I will echo what Knowledge Economy International, which campaigns for fairer access to knowledge, says: “We are disappointed,” (the director, James Love).
I don’t see why we need two document formats (PDF excluded) as an ISO-standard, especially when OOXML has 6,000 pages of code whereas ODF has a mere 860 pages. This, apparently, makes the two formats incompatible, “…many experts argue that translation between the two is too incomplete to allow true interoperability – a concept that Microsoft has recently publicly embraced,” Reuters says.
Who can we blame for the adopting of OOXML? Well, the United States, Britain, Germany and Japan, according to the OpenDoc Society, to name a few. I’m just glad that I can say that opponents not only included China and India but also New Zealand.
I use Flickr quite a bit to post what I perceive as some of my best photographs to the site, so it is with bewilderment that I hear that Flickr is to launch a beta version of a video sharing service next month.
Yahoo! owns Flickr and I can understand that they would like to take away some of the market share Google currently experiences with its video-sharing service, YouTube.
Frankly I would like Flickr to remain a pure photography site, adding video just ruins that experience, doesn’t it? I have various websites I use before going elsewhere: YouTube for videos, Flickr for photographs, Smaps for mapping in New Zealand, The New Zealand Herald for news, etc, etc.
Change comes when a service you use can no longer fulfill a need and the other website can and then some. I’m not about to change anytime soon.
I blogged earlier about how I like Hulu and how I am able to use it, well tomorrow, New Zealand-time, is the official launch of the online television show hub. Warner Bros., Lionsgate, NBA and NHL have jumped on board to offer more content.
And not only is Hulu offering full-length TV shows with little advertisements, but is also offering full-length movies such as Knight Rider.
The launch doesn’t mean it is available elsewhere though, it is still currently limited to U.S. users.
Published March 5, 2008
open source , Ubuntu
I am an Ubuntu (Linux) user so it warms my heart to hear that IBM is going to start offering Linux-loaded computers in Eastern Europe.
And on the note of using Ubuntu, I was attending a workshop on, basically, the Government and it’s processes today. At this Government-run workshop the speaker had a laptop loaded with Ubuntu.
While there were a few technical hitches with running a DVD, everything else (Power points) ran great.

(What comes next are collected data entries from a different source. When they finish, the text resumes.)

(** ** More specification vocabulary *)

(** Strictly increasing, by position. *)
Definition ascending (b : list Q) : Prop :=
  forall i j x y, (i < j)%nat ->
    nth_error b i = Some x -> nth_error b j = Some y -> x < y.

(** A discretized CartPole state: four indices, each in [[-1, 19]]. *)
Definition discretized (st : list Z) : Prop :=
  length st = 4%nat /\ Forall (fun i => (-1 <= i <= 19)%Z) st.

(** * Properties *)

(** ** Lists and arrays *)

Lemma Ok_inj {A : Type} (a b : A) : Ok a = Ok b -> a = b.
Proof. intro E. congruence. Qed.

Lemma pair_snd {A B : Type} (a a' : A) (b b' : B) : (a, b) = (a', b') -> b = b'.
Proof. intro E. congruence. Qed.

Lemma lookup_Ok {A : Type} (l : list A) (i : nat) (v : A) :
  lookup l i = Ok v <-> nth_error l i = Some v.
Proof.
  unfold lookup. destruct (nth_error l i); split; intro E; inversion E; reflexivity.
Qed.

Lemma lookup_lt {A : Type} (l : list A) (i : nat) :
  (i < length l)%nat -> exists v, lookup l i = Ok v.
Proof.
  intro Hi. unfold lookup. destruct (nth_error l i) eqn:E.
  - eauto.
  - apply nth_error_None in E. lia.
Qed.

Lemma set_nth_length {A : Type} (l : list A) (i : nat) (v : A) :
  length (set_nth l i v) = length l.
Proof.
  revert i. induction l as [|h t IH]; intros [|j]; simpl; auto.
Qed.

Lemma set_nth_same {A : Type} (l : list A) (i : nat) (v : A) :
  (i < length l)%nat -> nth_error (set_nth l i v) i = Some v.
Proof.
  revert i. induction l as [|h t IH]; intros [|j] Hi; simpl in *; try lia; auto.
  apply IH. lia.
Qed.

Lemma set_nth_other {A : Type} (l : list A) (i j : nat) (v : A) :
  i <> j -> nth_error (set_nth l i v) j = nth_error l j.
Proof.
  revert i j. induction l as [|h t IH]; intros [|i] [|j] Hne; simpl; auto;
    try congruence.
Qed.

Lemma size_app (xs ys : list nat) : size (xs ++ ys) = (size xs * size ys)%nat.
Proof.
  induction xs as [|x xs IH]; simpl.
  - lia.
  - fold (size (xs ++ ys)). fold (size xs). rewrite IH. lia.
Qed.

Lemma size_single (n : nat) : size [n] = n.
Proof. unfold size. simpl. lia. Qed.

Lemma norm_index_in_range (d : nat) (i : Z) :
  (- Z.of_nat d <= i < Z.of_nat d)%Z ->
  exists k, norm_index d i = Ok k /\ (k < d)%nat.
Proof.
  intros [Hlo Hhi]. unfold norm_index.
  destruct (0 <=? i)%Z eqn:E0; simpl.
  - apply Z.leb_le in E0.
    assert (E1 : (i <? Z.of_nat d)%Z = true) by (apply Z.ltb_lt; lia).
    rewrite E1. exists (Z.to_nat i). split; [reflexivity | lia].
  - apply Z.leb_gt in E0.
    assert (E1 : (- Z.of_nat d <=? i)%Z = true) by (apply Z.leb_le; lia).
    assert (E2 : (i <? 0)%Z = true) by (apply Z.ltb_lt; lia).
    rewrite E1, E2. simpl. exists (Z.to_nat (i + Z.of_nat d)). split; [reflexivity | lia].
Qed.

Lemma offset_in_range (dims : list nat) (idx : list Z) (rest : list nat) :
  in_range dims idx ->
  exists o, offset (dims ++ rest) idx = Ok (o, rest) /\
            (o + size rest <= size (dims ++ rest))%nat.
Proof.
  intro H. induction H as [|d i dims idx Hd Hrest IH].
  - exists 0%nat. split; [destruct rest; reflexivity | simpl; lia].
  - destruct (norm_index_in_range d i Hd) as [k [Ek Hk]].
    destruct IH as [o [Eo Ho]].
    exists (k * size (dims ++ rest) + o)%nat. split.
    + simpl. rewrite Ek. simpl. rewrite Eo. reflexivity.
    + simpl. fold (size (dims ++ rest)). nia.
Qed.

Lemma cell_in_range (t : ndarray) (dims : list nat) (n : nat) (idx : list Z) (a : nat) :
  shape t = dims ++ [n] -> in_range dims idx -> (a < n)%nat ->
  exists o, offset (shape t) idx = Ok (o, [n]) /\
            (o + n <= size (shape t))%nat /\
            cell t idx a = Ok (o + a)%nat.
Proof.
  intros Hs Hr Ha.
  destruct (offset_in_range dims idx [n] Hr) as [o [Eo Ho]].
  exists o. rewrite Hs. repeat split; auto.
  - rewrite size_single in Ho. exact Ho.
  - unfold cell. rewrite Hs, Eo. simpl.
    apply Nat.ltb_lt in Ha. rewrite Ha. reflexivity.
Qed.

(** The row [t[idx]] holds the entries [t[idx][a]], in order. *)
Lemma view_row (t : ndarray) (dims : list nat) (n : nat) (idx : list Z) :
  wf t -> shape t = dims ++ [n] -> in_range dims idx ->
  exists o row,
    offset (shape t) idx = Ok (o, [n]) /\
    view t idx = Ok ([n], row) /\ length row = n /\
    forall a, (a < n)%nat -> nth_error row a = nth_error (data t) (o + a).
Proof.
  intros Hwf Hs Hr.
  destruct (offset_in_range dims idx [n] Hr) as [o [Eo Ho]].
  rewrite size_single, <- Hs, <- Hwf in Ho.
  exists o, (firstn n (skipn o (data t))). repeat split.
  - rewrite Hs. exact Eo.
  - unfold view. rewrite Hs, Eo. cbn [bind]. rewrite size_single. reflexivity.
  - rewrite length_firstn, length_skipn. lia.
  - intros a Ha. rewrite nth_error_firstn, nth_error_skipn.
    apply Nat.ltb_lt in Ha. rewrite Ha. reflexivity.
Qed.

(** The entries of the row are the scalars that [read] returns. *)
Lemma read_row (t : ndarray) (dims : list nat) (n : nat) (idx : list Z) (row : list Q) :
  wf t -> shape t = dims ++ [n] -> in_range dims idx ->
  view t idx = Ok ([n], row) ->
  length row = n /\ forall k, read t idx k = lookup row k.
Proof.
  intros Hwf Hs Hr Ev.
  destruct (view_row t dims n idx Hwf Hs Hr) as [o [row' [Eo [Ev' [Hlen Hrow]]]]].
  rewrite Ev in Ev'. inversion Ev'. subst row'. split; [exact Hlen|].
  intro k. unfold read, cell. rewrite Eo. cbn [bind].
  destruct (k <? n)%nat eqn:Hk.
  - apply Nat.ltb_lt in Hk. cbn [bind]. unfold lookup. rewrite Hrow by exact Hk. reflexivity.
  - apply Nat.ltb_ge in Hk. cbn [bind]. unfold lookup.
    assert (E : nth_error row k = None) by (apply nth_error_None; lia).
    rewrite E. reflexivity.
Qed.

(** ** [np.max] and [np.argmax] *)

Lemma max_nonempty (row : list Q) :
  (0 < length row)%nat -> exists m, Np.max row = Ok m.
Proof.
  destruct row; simpl; intro Hl; [lia | eauto].
Qed.

(** The scan of [argmax]: [pre] is the part already seen, of which [best]
    is the first position that holds its maximum [bestv]. *)
Lemma argmax_from_spec (row pre : list Q) (best i : nat) (bestv : Q) :
  length pre = i -> nth_error pre best = Some bestv ->
  (forall j v, nth_error pre j = Some v -> v <= bestv) ->
  (forall j v, (j < best)%nat -> nth_error pre j = Some v -> v < bestv) ->
  let x := Np.argmax_from best bestv i row in
  exists xv, nth_error (pre ++ row) x = Some xv /\
    (forall j v, nth_error (pre ++ row) j = Some v -> v <= xv) /\
    (forall j v, (j < x)%nat -> nth_error (pre ++ row) j = Some v -> v < xv).
Proof.
  revert pre best i bestv.
  induction row as [|y rest IH]; intros pre best i bestv Hlen Hbest Hmax Hfirst; simpl.
  - rewrite app_nil_r. exists bestv. auto.
  - assert (Hb : (best < length pre)%nat)
      by (apply nth_error_Some; rewrite Hbest; discriminate).
    replace (pre ++ y :: rest) with ((pre ++ [y]) ++ rest)
      by (rewrite <- app_assoc; reflexivity).
    assert (Hsplit : forall j v, nth_error (pre ++ [y]) j = Some v ->
              ((j < i)%nat /\ nth_error pre j = Some v) \/ (j = i /\ v = y)).
    { intros j v E. destruct (Nat.lt_ge_cases j (length pre)) as [Hj | Hj].
      - rewrite nth_error_app1 in E by exact Hj. left. split; [lia | exact E].
      - rewrite nth_error_app2 in E by exact Hj.
        destruct (j - length pre)%nat eqn:D; simpl in E.
        + inversion E. right. split; [lia | reflexivity].
        + destruct n; discriminate. }
    destruct (Qlt_le_dec bestv y) as [Hlt | Hle].
    + apply IH.
      * rewrite length_app. simpl. lia.
      * rewrite nth_error_app2 by lia. replace (i - length pre)%nat with 0%nat by lia.
        reflexivity.
      * intros j v E. destruct (Hsplit j v E) as [[_ E'] | [_ ->]].
        -- specialize (Hmax j v E'). lra.
        -- lra.
      * intros j v Hj E. destruct (Hsplit j v E) as [[_ E'] | [-> _]]; [|lia].
        specialize (Hmax j v E'). lra.
    + apply IH.
      * rewrite length_app. simpl. lia.
      * rewrite nth_error_app1 by exact Hb. exact Hbest.
      * intros j v E. destruct (Hsplit j v E) as [[_ E'] | [_ ->]]; eauto.
      * intros j v Hj E. destruct (Hsplit j v E) as [[_ E'] | [-> _]]; [eauto | lia].
Qed.

Lemma argmax_spec (row : list Q) (x : nat) :
  Np.argmax row = Ok x ->
  exists xv, nth_error row x = Some xv /\
    (forall j v, nth_error row j = Some v -> v <= xv) /\
    (forall j v, (j < x)%nat -> nth_error row j = Some v -> v < xv).
Proof.
  destruct row as [|y rest]; simpl; intro E; inversion E as [Ex]; clear E.
  apply (argmax_from_spec rest [y] 0 1 y); auto.
  - intros [|[|j]] v E; simpl in E; inversion E. lra.
  - intros j v Hj. lia.
Qed.

Lemma argmax_nonempty (row : list Q) :
  (0 < length row)%nat -> exists x, Np.argmax row = Ok x.
Proof.
  destruct row; simpl; intro Hl; [lia | eauto].
Qed.

(** ** [Agent.update] *)

Lemma read_in_range (t : ndarray) (dims : list nat) (n : nat) (idx : list Z) (a : nat) :
  wf t -> shape t = dims ++ [n] -> in_range dims idx -> (a < n)%nat ->
  exists k q, cell t idx a = Ok k /\ nth_error (data t) k = Some q /\
              read t idx a = Ok q.
Proof.
  intros Hwf Hs Hr Ha.
  destruct (cell_in_range t dims n idx a Hs Hr Ha) as [o [_ [Ho Ec]]].
  destruct (lookup_lt (data t) (o + a)) as [q Eq]; [rewrite Hwf; lia|].
  exists (o + a)%nat, q. repeat split; auto.
  - apply lookup_Ok. exact Eq.
  - unfold read. rewrite Ec. exact Eq.
Qed.

Lemma write_read (t : ndarray) (idx : list Z) (a k : nat) (q v : Q) :
  cell t idx a = Ok k -> nth_error (data t) k = Some q ->
  exists t', write t idx a v = Ok t' /\ shape t' = shape t /\
             data t' = set_nth (data t) k v /\ read t' idx a = Ok v.
Proof.
  intros Ec Eq.
  exists {| shape := shape t; data := set_nth (data t) k v |}.
  assert (Hk : (k < length (data t))%nat)
    by (apply nth_error_Some; rewrite Eq; discriminate).
  repeat split.
  - unfold write. rewrite Ec. cbn [bind].
    apply lookup_Ok in Eq. rewrite Eq. reflexivity.
  - unfold read, cell in *. cbn [shape data]. rewrite Ec. cbn [bind].
    apply lookup_Ok. apply set_nth_same. exact Hk.
Qed.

I’m glad that more and more people are ditching pay software and going with free and open source technology. Why pay hundreds of dollars for an operating system or a word processor when you can get an equivalent for free!? In this example I’m thinking of Ubuntu (of course) and OpenOffice respectively.
Published February 26, 2008
Google , Internet
Tags: EEE, laptop
While the EEE PC is geared and optimised towards the Internet, I can’t exactly use it’s primary purpose when I am out and about. There’s the problem.
I use Google Docs quite a bit, so it would be quite handy for me if I was working on a laptop (like the EEE PC, which I want to get) and that I could edit a document offline, then the next time I connected to the Internet, it would automatically synchronise everything.
Would be very handy for those who travel and doesn’t always have access to an Internet connection.
Or how about letting me download all my emails (Gmail) and RSS feeds and then if I go offline all of sudden, letting me still read and reply to those emails. Once the Internet has been restored all messages are sent.
I realise that Google Reader (which I use) has an option to download RSS feeds for offline use, but how about doing it in the background automatically (turned off by default though, of course).
If and when I get a laptop all I want from it is virtually the same functionality as I get from my desktop, but with the ability to move it around and still work on it when I am offline. Is that too much to ask?